A palestra insere-se na estratégia do Ministério da Saúde que visa revitalizar os núcleos de prevenção e controlo do colo uterino nas províncias e disponibilizar informações que despertem a sociedade sobre as formas de prevenção da doença. O chefe do Centro de Prevenção e Controlo do Colo Uterina da Maternidade Lucrécia Paim sublinhou que a doença constitui uma preocupação de saúde pública, por ser a causa de muitas mortes, se comparada com outros cancros.
O contágio ocorre por via do contacto sexual e a enfermidade não atinge só as mulheres como também os homens. O cancro é transmitido pelo vírus “papilomavirus humano”, cujo período de incubação vai até aos dez anos.

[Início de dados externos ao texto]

(** [MacVerifier] *)
Definition mac_verify (ring : TestKeyring) : verifier := fun signer message signature =>
  match ring !! signer with
  | None => false
  | Some secret => bool_decide (mac secret message = signature)
  end.

(** [result] *)
Definition sample_result (tag : text) : ActionResult.t :=
  ActionResult.mk [(bs "out", ActionResult.mkOutputFile (compute tag) false)] 0 (Some (compute tag)) None.

(** [BackendFactory]: the tier over a verifier, and a fresh backend at a threshold. *)
Context {S : Type} {CB : CasBackend S} (tier : verifier -> ActionCacheBackend S) (make : verifier -> positive -> S).

Section suites.
(** The keyring of a suite, and its backend's threshold. *)
Context (ring : TestKeyring) (k : positive).

Definition submit (action : Digest) (a : SignedAttestation) : M BackendError S () :=
  acb_attest (ActionCacheBackend := tier (mac_verify ring)) action a.

Definition look_up (action : Digest) : M BackendError S (option ActionResult.t) :=
  acb_get (ActionCacheBackend := tier (mac_verify ring)) action.

Definition deposit_and_attest (s : TestSigner) (action : Digest) (r : ActionResult.t) : M text S () :=
  _ ← expect (bs "put result body") (put_bytes (ActionResult.to_canonical_bytes r));
  expect (bs "attest") (submit action (attest s action (ActionResult.result_digest r))).

Definition expect_result (action : Digest) (want : option ActionResult.t) (msg : text) : M text S () :=
  got ← expect (bs "get") (look_up action);
  assert (bool_decide (got = want)) msg.

(** A suite on a fresh backend. *)
Definition on_fresh {A} (suite : M text S A) : result text A := (suite (make (mac_verify ring) k)).1.
End suites.

Definition it_is_also_a_cas (uuid : nat -> Uuid) (uuid_text : Uuid -> text) (rec : option (ReclaimableCas S)) (base : nat) : result text () :=
  on_fresh ∅ 1 (run_all_cas uuid uuid_text rec base).

Definition unknown_action_is_a_clean_miss : result text () :=
  on_fresh ∅ 2 (expect_result ∅ (compute (bs "unknown-action")) None (bs "an unknown action is a miss")).

Definition k_of_n_confirms_the_keystone : result text () :=
  let '(s1, ring) := admit_signer (bs "s1") ∅ in
  let '(s2, ring) := admit_signer (bs "s2") ring in
  let action := compute (bs "action-X") in
  let r := sample_result (bs "R") in
  on_fresh ring 2 (
    _ ← deposit_and_attest ring s1 action r;
    _ ← expect_result ring action None (bs "one signer is below k=2");
    _ ← deposit_and_attest ring s2 action r;
    expect_result ring action (Some r) (bs "two distinct signers confirm, and the body materializes from CAS")).

Definition below_threshold_is_unconfirmed : result text () :=
  let '(s1, ring) := admit_signer (bs "s1") ∅ in
  let '(s2, ring) := admit_signer (bs "s2") ring in
  let action := compute (bs "action") in
  let r := sample_result (bs "R") in
  on_fresh ring 3 (
    _ ← deposit_and_attest ring s1 action r;
    _ ← deposit_and_attest ring s2 action r;
    expect_result ring action None (bs "two signers are below k=3")).

Definition duplicate_signer_does_not_count : result text () :=
  let '(s1, ring) := admit_signer (bs "s1") ∅ in
  let action := compute (bs "action") in
  let r := sample_result (bs "R") in
  on_fresh ring 2 (
    _ ← deposit_and_attest ring s1 action r;
    _ ← deposit_and_attest ring s1 action r;
    expect_result ring action None (bs "one signer twice is one signer")).

Definition attest_order_is_irrelevant : result text () :=
  let '(s1, ring) := admit_signer (bs "s1") ∅ in
  let '(s2, ring) := admit_signer (bs "s2") ring in
  let action := compute (bs "action") in
  let r := sample_result (bs "R") in
  let in_order s s' :=
    on_fresh ring 2 (
      _ ← deposit_and_attest ring s action r;
      _ ← deposit_and_attest ring s' action r;
      expect (bs "get") (look_up ring action)) in
  one ← in_order s1 s2;
  other ← in_order s2 s1;
  if bool_decide (one = other) then Ok () else Err (bs "the order of attestations counts").

Definition redelivery_is_idempotent : result text () :=
  let '(s1, ring) := admit_signer (bs "s1") ∅ in
  let action := compute (bs "action") in
  let r := sample_result (bs "R") in
  on_fresh ring 1 (
    _ ← deposit_and_attest ring s1 action r;
    once ← expect (bs "get") (look_up ring action);
    _ ← deposit_and_attest ring s1 action r;
    _ ← expect_result ring action once (bs "re-delivery changes nothing");
    assert (bool_decide (once = Some r)) (bs "one signer confirms at k=1")).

O médico aconselhou as pessoas a fazerem exames para o tratamento atempado, caso se detecte a doença.“Temos de ter o hábito de fazer exames mais cedo, como condição para um tratamento e cura adequados, porque quando se detecta tarde, pode a doença ser crónica e incurável”, alertou o médico.
Citando um relatório da Organização Mundial da Saúde (OMS) publicado em 2003, sobre os efeitos deste tipo de cancro, Joaquim Dumas apontou que a doença causa 30 mortes por hora, enquanto 500 mil novos casos surgem por ano.
O médico falou sobre a falta de conhecimento pelas pessoas de planos operativos para rastreio e dos programas de detenção de lesões pré-cancerosas, entre outros, como as causas da proliferação da doença. 
Entre os factores de risco, estão o início precoce da actividade sexual, o não acatamento das medidas preventivas nas relações ocasionais, a poligamia e o não seguimento das recomendações médicas, tabus na abordagem da doença nas comunidades e ausência de higiene.